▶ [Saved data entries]
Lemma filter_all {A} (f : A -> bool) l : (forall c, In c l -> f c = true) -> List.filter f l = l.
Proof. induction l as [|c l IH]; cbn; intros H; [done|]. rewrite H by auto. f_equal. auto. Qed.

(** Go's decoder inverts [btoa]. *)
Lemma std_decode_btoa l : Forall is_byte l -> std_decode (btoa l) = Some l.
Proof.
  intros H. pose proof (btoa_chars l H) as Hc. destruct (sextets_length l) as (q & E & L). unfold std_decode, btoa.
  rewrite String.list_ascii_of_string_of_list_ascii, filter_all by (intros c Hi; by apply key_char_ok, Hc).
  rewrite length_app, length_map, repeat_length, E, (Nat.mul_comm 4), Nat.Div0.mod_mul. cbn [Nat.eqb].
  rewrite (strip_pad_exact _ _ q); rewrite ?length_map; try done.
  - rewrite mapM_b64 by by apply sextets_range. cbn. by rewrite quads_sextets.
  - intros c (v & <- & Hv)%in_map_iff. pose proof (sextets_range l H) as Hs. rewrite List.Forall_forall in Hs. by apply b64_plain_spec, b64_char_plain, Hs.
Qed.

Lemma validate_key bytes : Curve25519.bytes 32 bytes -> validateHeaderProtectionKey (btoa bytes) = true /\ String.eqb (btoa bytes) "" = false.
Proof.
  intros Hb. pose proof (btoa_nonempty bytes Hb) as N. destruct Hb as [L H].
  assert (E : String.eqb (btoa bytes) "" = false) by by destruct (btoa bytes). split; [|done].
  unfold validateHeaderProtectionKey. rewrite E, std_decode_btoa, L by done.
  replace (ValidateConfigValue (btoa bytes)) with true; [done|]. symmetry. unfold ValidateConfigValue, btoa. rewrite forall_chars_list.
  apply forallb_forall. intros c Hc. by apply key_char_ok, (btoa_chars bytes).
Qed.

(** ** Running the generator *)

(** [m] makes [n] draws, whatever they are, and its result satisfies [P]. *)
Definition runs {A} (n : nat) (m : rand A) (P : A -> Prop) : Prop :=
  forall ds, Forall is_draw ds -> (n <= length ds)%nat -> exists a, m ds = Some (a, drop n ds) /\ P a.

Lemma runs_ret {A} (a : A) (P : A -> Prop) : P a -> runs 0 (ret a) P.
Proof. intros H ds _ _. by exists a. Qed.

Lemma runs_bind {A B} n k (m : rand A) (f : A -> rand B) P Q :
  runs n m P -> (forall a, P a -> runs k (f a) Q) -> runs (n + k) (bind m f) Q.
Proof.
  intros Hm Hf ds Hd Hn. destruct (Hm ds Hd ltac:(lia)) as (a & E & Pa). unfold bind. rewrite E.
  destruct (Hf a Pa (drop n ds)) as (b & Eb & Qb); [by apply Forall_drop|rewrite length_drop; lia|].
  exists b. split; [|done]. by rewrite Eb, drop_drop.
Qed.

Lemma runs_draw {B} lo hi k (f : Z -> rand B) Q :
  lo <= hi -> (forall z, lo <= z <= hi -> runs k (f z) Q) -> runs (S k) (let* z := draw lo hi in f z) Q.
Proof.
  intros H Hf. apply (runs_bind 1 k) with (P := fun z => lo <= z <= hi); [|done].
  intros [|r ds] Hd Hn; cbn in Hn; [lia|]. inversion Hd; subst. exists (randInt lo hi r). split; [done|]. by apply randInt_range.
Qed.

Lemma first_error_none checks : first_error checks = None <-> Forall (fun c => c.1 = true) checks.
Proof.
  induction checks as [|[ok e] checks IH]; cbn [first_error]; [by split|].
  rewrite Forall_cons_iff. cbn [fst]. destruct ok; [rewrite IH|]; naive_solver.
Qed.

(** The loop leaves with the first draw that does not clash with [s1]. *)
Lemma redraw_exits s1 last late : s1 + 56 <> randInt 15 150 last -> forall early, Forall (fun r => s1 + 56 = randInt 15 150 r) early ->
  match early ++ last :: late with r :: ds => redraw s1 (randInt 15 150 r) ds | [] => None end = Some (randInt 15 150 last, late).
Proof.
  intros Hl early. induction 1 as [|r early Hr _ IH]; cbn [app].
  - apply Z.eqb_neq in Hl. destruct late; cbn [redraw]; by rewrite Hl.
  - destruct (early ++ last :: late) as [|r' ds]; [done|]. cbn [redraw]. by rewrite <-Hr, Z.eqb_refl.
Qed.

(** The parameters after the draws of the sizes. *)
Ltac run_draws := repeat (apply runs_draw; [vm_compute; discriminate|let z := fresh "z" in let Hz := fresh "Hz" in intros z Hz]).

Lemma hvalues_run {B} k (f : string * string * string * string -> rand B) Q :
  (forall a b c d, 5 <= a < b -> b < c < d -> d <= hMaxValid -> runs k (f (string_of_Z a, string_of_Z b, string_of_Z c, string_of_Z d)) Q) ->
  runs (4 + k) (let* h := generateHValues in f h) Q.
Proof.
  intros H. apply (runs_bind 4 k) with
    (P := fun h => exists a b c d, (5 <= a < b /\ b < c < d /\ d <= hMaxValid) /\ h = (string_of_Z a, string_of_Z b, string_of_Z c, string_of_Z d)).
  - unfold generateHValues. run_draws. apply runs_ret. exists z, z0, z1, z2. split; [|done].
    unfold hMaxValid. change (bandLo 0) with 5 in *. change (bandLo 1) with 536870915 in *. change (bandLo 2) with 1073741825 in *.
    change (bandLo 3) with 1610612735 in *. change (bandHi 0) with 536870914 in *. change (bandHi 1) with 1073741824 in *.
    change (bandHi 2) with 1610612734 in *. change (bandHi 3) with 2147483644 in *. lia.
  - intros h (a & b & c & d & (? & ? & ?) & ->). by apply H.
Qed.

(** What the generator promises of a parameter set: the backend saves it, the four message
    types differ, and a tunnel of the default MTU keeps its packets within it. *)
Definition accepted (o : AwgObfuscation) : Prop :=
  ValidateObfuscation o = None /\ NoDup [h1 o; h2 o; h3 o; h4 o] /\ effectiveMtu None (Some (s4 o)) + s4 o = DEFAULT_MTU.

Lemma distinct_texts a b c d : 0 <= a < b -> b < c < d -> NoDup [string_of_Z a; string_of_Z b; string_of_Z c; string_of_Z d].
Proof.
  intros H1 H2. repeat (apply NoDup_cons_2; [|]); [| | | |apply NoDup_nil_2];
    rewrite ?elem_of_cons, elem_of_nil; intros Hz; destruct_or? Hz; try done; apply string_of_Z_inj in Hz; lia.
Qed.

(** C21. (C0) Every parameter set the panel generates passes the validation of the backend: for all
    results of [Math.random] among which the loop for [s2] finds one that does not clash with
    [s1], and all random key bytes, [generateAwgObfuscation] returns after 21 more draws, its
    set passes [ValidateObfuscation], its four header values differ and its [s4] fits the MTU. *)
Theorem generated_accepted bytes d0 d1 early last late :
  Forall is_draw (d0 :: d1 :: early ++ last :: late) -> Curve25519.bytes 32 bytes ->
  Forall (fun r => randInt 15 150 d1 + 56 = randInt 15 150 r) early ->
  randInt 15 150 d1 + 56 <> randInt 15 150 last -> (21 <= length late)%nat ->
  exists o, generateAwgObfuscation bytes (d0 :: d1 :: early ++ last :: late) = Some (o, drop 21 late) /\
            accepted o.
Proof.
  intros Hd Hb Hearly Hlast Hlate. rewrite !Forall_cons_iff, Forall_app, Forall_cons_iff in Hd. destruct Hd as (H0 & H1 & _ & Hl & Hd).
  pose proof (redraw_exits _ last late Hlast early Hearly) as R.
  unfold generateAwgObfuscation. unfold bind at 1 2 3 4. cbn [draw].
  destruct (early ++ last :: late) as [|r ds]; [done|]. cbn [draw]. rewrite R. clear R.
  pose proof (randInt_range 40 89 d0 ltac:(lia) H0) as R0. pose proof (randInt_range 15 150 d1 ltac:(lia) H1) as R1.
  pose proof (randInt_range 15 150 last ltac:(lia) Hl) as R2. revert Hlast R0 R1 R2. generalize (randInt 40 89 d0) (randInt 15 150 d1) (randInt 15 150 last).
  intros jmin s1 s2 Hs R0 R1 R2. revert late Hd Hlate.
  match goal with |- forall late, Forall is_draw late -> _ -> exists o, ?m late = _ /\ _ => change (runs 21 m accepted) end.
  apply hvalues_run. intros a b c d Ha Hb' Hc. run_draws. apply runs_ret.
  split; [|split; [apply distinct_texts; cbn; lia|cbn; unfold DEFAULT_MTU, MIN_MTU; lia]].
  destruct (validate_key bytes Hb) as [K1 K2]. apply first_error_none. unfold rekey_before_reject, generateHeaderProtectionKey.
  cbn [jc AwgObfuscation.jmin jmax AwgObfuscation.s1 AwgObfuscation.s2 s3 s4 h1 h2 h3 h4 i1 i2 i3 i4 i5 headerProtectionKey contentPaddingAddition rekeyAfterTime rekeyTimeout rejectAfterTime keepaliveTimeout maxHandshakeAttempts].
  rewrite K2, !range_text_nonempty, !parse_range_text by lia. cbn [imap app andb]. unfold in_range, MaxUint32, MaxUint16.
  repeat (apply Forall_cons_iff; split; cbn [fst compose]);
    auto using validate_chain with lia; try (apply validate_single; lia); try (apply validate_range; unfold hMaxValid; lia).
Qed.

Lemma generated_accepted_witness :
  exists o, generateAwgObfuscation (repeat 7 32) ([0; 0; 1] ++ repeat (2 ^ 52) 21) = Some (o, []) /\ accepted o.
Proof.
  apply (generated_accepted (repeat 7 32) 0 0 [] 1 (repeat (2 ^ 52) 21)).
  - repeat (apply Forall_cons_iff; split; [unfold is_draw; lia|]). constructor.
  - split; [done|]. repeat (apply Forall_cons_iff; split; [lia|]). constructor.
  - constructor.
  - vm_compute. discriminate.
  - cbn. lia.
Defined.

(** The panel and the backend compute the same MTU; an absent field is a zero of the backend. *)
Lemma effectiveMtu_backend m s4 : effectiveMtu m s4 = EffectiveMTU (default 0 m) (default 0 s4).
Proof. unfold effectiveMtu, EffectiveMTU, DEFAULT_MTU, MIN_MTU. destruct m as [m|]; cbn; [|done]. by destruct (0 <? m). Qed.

▶ [Exercise] In the entries above, the lines from the one bearing "pose proof (redraw_exits" up to and including the one bearing "repeat (apply Forall_cons_iff; split; cbn" should be transcribed exactly; no other line is wanted.

▶ [Problem solution]
  pose proof (redraw_exits _ last late Hlast early Hearly) as R.
  unfold generateAwgObfuscation. unfold bind at 1 2 3 4. cbn [draw].
  destruct (early ++ last :: late) as [|r ds]; [done|]. cbn [draw]. rewrite R. clear R.
  pose proof (randInt_range 40 89 d0 ltac:(lia) H0) as R0. pose proof (randInt_range 15 150 d1 ltac:(lia) H1) as R1.
  pose proof (randInt_range 15 150 last ltac:(lia) Hl) as R2. revert Hlast R0 R1 R2. generalize (randInt 40 89 d0) (randInt 15 150 d1) (randInt 15 150 last).
  intros jmin s1 s2 Hs R0 R1 R2. revert late Hd Hlate.
  match goal with |- forall late, Forall is_draw late -> _ -> exists o, ?m late = _ /\ _ => change (runs 21 m accepted) end.
  apply hvalues_run. intros a b c d Ha Hb' Hc. run_draws. apply runs_ret.
  split; [|split; [apply distinct_texts; cbn; lia|cbn; unfold DEFAULT_MTU, MIN_MTU; lia]].
  destruct (validate_key bytes Hb) as [K1 K2]. apply first_error_none. unfold rekey_before_reject, generateHeaderProtectionKey.
  cbn [jc AwgObfuscation.jmin jmax AwgObfuscation.s1 AwgObfuscation.s2 s3 s4 h1 h2 h3 h4 i1 i2 i3 i4 i5 headerProtectionKey contentPaddingAddition rekeyAfterTime rekeyTimeout rejectAfterTime keepaliveTimeout maxHandshakeAttempts].
  rewrite K2, !range_text_nonempty, !parse_range_text by lia. cbn [imap app andb]. unfold in_range, MaxUint32, MaxUint16.
  repeat (apply Forall_cons_iff; split; cbn [fst compose]);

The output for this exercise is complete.